*TO DO*
What lines in the records below mention "numeric"? List them all.

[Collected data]
============================================================
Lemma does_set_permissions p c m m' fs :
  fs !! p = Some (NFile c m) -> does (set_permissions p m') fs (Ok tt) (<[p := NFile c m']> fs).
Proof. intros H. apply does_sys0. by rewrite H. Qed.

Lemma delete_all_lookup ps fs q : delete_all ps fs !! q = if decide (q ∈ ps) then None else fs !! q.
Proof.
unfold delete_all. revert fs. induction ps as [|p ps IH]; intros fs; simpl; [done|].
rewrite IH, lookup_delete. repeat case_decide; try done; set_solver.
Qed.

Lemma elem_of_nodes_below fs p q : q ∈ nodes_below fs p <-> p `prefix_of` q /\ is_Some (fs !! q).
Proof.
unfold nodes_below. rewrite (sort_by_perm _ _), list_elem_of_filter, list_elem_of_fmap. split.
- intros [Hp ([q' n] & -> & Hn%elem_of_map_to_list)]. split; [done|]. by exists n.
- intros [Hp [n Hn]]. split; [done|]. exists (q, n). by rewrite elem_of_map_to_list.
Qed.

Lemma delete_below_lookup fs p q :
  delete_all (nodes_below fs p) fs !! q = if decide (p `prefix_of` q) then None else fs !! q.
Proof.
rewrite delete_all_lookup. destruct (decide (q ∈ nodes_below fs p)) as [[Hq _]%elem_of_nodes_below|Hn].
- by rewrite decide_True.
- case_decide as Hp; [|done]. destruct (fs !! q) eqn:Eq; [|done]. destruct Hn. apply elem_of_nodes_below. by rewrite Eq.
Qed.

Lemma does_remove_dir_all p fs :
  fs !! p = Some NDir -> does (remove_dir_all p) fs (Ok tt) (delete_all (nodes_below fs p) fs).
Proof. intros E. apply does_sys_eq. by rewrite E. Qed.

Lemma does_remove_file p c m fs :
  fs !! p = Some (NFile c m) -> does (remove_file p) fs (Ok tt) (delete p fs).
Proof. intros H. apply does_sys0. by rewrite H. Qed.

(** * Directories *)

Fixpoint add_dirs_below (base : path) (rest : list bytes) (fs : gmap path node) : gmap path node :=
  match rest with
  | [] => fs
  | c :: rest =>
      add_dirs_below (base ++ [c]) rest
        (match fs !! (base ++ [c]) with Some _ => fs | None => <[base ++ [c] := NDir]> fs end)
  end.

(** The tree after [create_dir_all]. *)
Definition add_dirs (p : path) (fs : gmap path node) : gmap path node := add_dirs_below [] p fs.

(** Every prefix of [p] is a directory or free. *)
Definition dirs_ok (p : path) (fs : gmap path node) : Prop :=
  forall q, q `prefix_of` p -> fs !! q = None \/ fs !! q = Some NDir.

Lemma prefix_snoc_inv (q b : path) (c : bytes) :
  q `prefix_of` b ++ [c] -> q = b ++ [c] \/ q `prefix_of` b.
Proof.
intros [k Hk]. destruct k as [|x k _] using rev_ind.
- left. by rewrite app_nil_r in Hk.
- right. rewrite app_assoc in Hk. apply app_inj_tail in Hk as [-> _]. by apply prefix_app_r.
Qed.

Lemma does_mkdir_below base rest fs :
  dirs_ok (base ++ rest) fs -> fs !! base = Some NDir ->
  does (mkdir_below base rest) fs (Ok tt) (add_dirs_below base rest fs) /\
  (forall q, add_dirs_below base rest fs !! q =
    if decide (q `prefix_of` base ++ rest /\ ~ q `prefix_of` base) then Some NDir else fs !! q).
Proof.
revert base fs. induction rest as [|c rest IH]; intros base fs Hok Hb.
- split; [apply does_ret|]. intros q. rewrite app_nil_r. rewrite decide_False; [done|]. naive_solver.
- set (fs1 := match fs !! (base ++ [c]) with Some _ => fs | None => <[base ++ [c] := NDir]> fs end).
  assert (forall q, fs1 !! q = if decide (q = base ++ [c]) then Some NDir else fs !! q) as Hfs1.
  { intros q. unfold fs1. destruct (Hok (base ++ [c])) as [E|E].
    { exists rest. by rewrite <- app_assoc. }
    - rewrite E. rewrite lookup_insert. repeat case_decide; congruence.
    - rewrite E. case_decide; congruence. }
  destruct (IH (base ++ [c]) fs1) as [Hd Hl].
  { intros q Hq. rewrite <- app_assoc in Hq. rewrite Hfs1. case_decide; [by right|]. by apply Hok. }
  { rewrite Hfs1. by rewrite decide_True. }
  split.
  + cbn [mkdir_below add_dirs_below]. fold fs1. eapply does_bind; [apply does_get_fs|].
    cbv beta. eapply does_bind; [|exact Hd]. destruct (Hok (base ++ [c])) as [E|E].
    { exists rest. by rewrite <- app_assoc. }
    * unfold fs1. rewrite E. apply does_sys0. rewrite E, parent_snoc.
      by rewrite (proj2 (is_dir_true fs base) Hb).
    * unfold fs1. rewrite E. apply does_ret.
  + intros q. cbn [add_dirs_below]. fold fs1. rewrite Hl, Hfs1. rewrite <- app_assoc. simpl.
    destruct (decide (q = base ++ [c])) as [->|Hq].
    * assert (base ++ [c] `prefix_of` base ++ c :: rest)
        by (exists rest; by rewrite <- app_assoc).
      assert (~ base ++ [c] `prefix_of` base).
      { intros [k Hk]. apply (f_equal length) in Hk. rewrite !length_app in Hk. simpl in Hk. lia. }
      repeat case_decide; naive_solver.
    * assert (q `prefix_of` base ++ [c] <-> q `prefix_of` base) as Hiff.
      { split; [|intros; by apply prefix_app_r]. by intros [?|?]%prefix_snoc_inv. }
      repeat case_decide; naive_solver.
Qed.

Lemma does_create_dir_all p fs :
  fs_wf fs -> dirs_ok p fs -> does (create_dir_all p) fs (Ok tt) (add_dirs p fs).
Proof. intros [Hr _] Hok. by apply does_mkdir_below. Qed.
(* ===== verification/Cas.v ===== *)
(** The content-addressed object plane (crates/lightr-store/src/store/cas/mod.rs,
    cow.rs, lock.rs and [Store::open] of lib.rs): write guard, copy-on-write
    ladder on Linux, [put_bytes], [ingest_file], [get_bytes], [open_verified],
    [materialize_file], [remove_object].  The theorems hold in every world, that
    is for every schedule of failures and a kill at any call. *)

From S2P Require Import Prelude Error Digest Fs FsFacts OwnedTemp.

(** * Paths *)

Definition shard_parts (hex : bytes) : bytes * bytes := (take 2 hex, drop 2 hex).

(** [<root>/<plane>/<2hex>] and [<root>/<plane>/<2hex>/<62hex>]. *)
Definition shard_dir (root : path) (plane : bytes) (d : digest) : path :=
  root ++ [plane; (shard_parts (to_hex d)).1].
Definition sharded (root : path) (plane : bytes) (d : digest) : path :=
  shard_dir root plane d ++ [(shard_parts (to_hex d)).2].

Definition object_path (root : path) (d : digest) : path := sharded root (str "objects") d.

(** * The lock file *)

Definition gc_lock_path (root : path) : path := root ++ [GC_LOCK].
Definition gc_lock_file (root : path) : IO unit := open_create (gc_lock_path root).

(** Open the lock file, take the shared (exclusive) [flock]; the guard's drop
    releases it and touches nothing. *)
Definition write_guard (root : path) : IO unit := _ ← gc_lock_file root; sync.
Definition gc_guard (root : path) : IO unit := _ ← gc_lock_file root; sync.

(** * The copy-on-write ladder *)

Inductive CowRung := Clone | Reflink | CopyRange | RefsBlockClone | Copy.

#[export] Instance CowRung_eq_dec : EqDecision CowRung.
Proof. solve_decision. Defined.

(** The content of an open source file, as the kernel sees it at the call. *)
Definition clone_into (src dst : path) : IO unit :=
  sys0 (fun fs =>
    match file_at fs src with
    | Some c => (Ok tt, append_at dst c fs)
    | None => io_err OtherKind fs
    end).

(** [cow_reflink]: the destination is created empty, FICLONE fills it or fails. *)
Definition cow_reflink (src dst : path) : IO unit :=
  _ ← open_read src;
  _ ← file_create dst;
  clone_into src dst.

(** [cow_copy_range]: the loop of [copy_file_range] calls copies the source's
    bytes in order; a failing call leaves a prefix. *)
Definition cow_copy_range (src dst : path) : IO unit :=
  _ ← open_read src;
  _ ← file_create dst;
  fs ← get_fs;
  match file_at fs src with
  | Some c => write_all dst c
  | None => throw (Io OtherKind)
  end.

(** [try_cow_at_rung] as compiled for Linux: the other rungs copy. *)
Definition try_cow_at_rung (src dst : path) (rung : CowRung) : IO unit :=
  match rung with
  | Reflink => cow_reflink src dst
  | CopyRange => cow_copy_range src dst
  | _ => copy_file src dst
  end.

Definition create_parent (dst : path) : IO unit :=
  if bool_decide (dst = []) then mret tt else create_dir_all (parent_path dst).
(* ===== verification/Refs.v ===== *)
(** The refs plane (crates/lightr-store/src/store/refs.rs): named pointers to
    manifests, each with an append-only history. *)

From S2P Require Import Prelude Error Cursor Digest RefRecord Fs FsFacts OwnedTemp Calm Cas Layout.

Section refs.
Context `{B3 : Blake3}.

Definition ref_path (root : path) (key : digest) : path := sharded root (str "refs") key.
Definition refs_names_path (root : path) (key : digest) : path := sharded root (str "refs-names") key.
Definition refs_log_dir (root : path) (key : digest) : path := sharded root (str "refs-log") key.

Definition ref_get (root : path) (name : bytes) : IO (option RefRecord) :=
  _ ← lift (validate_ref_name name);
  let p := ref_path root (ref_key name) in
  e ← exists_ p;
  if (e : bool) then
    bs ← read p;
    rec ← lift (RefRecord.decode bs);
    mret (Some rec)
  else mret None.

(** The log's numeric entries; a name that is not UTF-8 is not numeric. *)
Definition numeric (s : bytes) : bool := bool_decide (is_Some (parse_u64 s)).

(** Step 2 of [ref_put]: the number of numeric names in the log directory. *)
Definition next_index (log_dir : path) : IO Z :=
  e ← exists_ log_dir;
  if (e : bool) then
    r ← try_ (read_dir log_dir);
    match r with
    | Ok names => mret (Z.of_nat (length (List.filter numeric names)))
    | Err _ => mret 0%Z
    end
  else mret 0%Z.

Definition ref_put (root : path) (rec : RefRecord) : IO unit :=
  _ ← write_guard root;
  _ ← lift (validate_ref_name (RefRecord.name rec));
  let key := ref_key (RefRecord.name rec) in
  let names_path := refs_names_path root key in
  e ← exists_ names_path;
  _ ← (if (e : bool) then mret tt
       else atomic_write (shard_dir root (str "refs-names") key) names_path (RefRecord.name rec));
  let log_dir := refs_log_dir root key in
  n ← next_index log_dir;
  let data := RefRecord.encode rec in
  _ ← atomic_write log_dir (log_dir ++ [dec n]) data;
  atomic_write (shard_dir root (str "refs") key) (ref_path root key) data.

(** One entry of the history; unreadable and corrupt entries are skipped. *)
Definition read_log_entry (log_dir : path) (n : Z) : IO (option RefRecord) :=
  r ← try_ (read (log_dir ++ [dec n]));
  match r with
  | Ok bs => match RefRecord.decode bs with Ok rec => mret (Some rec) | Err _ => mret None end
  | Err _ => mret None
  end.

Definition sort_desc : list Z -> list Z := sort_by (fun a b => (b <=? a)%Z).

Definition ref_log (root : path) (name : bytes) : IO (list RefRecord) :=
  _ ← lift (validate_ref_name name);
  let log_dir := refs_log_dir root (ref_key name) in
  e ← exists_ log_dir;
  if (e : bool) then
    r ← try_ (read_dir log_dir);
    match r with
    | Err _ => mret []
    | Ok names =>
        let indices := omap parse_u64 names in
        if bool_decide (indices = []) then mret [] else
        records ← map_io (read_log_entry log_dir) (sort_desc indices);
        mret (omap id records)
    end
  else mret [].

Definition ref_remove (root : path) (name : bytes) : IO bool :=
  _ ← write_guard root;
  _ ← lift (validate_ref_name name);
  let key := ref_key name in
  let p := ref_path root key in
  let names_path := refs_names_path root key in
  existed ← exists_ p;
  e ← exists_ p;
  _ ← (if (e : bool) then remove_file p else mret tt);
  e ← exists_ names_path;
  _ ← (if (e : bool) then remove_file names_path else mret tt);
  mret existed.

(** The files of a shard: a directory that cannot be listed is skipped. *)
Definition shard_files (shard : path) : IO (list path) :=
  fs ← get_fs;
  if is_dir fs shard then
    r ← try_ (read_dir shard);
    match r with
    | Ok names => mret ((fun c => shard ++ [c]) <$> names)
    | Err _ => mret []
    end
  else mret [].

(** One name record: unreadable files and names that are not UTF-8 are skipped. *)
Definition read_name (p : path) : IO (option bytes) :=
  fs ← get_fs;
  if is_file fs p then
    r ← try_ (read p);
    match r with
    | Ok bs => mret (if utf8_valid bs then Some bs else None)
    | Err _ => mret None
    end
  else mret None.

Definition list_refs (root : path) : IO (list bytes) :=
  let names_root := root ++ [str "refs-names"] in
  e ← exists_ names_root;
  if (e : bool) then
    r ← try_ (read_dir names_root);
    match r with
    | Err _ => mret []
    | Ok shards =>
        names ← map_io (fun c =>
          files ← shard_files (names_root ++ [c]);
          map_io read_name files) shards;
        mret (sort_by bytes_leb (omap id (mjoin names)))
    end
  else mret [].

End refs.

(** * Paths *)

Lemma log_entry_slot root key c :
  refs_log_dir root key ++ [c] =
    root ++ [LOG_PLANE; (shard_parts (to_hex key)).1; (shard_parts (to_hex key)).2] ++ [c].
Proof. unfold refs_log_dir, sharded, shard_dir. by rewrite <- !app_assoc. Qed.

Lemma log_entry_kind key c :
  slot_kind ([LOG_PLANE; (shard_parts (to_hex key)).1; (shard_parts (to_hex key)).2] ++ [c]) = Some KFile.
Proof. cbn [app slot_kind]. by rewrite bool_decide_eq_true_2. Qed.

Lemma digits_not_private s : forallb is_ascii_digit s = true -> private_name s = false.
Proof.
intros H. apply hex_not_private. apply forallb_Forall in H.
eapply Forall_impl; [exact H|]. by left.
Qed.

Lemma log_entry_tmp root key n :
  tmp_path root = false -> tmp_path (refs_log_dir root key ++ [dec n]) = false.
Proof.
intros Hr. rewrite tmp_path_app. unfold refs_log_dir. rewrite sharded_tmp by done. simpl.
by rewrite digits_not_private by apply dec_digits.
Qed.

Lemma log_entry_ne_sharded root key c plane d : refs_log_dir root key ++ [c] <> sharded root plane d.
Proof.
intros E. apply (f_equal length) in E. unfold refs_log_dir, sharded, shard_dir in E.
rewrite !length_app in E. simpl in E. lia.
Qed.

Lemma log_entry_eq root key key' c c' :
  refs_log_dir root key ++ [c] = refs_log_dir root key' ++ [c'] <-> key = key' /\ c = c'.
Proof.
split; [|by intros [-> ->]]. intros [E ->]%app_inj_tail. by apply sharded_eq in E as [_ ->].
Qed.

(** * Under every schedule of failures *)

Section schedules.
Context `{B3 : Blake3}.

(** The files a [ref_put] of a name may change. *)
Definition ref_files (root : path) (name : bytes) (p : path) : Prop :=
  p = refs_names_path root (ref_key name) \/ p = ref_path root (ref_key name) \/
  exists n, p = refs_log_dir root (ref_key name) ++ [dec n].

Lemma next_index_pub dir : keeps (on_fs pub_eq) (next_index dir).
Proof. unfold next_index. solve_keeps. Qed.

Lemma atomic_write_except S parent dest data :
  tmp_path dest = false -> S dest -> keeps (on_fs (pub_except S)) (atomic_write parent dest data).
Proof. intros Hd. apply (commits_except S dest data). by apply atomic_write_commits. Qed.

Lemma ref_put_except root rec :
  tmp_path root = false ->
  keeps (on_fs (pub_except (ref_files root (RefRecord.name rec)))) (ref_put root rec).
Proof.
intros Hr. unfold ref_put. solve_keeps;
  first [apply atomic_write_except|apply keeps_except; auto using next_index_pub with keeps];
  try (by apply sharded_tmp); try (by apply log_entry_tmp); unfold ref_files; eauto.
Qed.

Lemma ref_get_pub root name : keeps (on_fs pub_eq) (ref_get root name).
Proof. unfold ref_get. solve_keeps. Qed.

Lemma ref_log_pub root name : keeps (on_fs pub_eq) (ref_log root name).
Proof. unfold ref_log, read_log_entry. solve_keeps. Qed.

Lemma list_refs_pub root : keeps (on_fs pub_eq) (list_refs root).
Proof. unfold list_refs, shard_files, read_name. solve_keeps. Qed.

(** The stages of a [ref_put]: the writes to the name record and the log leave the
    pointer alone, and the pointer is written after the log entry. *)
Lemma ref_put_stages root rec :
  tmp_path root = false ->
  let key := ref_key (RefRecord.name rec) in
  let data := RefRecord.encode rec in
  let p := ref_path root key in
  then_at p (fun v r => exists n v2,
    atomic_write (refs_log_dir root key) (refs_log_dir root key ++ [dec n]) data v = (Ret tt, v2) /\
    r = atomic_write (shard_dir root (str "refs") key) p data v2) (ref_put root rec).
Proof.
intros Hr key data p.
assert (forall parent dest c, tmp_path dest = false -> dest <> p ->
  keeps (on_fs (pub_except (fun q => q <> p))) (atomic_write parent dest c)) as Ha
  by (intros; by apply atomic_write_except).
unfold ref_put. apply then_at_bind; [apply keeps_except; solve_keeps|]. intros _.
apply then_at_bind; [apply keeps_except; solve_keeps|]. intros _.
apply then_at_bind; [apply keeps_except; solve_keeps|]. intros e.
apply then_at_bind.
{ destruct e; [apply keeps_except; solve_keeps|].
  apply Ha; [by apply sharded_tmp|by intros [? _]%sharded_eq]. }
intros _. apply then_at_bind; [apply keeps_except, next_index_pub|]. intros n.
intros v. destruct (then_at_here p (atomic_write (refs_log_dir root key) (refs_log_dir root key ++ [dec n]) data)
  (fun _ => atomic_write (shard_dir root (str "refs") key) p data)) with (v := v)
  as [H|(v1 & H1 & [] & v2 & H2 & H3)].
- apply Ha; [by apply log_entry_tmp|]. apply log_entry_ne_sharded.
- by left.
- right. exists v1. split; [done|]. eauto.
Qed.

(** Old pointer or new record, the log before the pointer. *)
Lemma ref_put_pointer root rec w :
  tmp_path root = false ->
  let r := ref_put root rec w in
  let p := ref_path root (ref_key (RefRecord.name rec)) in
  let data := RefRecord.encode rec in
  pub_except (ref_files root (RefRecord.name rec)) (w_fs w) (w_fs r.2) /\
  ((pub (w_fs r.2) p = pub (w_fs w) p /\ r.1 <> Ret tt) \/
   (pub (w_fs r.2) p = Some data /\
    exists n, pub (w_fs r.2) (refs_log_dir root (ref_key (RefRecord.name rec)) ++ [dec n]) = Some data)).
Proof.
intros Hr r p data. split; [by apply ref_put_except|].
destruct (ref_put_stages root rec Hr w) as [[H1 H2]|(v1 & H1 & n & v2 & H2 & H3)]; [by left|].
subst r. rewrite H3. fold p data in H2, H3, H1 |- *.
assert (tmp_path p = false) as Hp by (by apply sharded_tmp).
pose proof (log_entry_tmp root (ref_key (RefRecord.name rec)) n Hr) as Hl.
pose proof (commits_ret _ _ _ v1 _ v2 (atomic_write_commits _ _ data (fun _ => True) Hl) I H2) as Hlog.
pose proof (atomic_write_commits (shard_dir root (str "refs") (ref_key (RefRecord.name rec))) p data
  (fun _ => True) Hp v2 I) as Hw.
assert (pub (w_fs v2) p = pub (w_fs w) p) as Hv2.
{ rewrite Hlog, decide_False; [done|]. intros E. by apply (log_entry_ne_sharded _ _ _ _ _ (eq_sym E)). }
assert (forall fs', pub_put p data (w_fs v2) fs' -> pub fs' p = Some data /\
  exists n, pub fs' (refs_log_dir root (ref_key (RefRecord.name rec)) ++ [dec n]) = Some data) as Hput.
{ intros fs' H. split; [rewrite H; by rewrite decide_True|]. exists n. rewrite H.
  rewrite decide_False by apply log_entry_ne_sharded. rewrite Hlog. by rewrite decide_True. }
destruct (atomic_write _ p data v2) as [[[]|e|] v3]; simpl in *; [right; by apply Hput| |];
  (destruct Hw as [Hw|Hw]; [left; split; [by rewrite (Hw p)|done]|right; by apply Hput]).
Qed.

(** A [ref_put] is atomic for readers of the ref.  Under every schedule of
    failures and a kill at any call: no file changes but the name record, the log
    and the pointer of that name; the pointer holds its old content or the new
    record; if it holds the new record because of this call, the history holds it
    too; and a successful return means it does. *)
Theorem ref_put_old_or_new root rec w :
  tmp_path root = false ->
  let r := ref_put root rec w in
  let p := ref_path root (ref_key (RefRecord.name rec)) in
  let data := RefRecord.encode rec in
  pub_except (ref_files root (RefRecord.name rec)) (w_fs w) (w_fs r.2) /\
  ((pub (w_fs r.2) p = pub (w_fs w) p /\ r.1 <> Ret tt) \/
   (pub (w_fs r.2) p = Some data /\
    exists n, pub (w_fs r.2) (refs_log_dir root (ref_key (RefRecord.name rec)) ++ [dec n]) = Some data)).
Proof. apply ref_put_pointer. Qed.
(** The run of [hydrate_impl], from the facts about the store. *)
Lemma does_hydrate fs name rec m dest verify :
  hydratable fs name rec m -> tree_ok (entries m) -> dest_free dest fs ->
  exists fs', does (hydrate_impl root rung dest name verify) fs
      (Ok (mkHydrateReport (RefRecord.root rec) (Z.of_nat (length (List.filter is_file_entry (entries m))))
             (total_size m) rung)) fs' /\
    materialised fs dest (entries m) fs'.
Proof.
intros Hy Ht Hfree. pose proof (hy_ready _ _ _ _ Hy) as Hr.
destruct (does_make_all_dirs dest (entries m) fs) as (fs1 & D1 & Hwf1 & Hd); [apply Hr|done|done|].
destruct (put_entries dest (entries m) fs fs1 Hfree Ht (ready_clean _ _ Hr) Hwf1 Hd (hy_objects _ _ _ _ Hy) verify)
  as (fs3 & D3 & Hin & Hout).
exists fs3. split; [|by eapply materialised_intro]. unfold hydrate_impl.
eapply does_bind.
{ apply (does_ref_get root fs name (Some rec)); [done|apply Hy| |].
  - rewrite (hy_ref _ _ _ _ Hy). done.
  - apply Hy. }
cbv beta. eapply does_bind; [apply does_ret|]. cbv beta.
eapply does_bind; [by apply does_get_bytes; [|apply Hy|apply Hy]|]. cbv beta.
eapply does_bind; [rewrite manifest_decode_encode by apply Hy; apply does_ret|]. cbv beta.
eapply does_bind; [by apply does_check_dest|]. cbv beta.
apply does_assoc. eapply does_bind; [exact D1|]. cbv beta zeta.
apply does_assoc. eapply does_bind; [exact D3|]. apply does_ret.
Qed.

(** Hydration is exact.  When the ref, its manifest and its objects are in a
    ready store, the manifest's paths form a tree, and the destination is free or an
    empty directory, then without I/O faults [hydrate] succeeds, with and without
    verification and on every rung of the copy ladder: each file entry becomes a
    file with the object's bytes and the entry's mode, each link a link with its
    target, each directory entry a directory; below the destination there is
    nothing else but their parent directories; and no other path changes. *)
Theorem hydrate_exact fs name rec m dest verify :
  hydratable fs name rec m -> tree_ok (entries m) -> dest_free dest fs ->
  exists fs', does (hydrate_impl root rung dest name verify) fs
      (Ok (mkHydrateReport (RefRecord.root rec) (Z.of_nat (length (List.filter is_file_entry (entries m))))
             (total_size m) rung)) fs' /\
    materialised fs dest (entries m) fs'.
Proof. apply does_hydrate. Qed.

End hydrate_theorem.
============================================================
*WRITTEN ANSWER*
(** The log's numeric entries; a name that is not UTF-8 is not numeric. *)
Definition numeric (s : bytes) : bool := bool_decide (is_Some (parse_u64 s)).
(** Step 2 of [ref_put]: the number of numeric names in the log directory. *)
    | Ok names => mret (Z.of_nat (length (List.filter numeric names)))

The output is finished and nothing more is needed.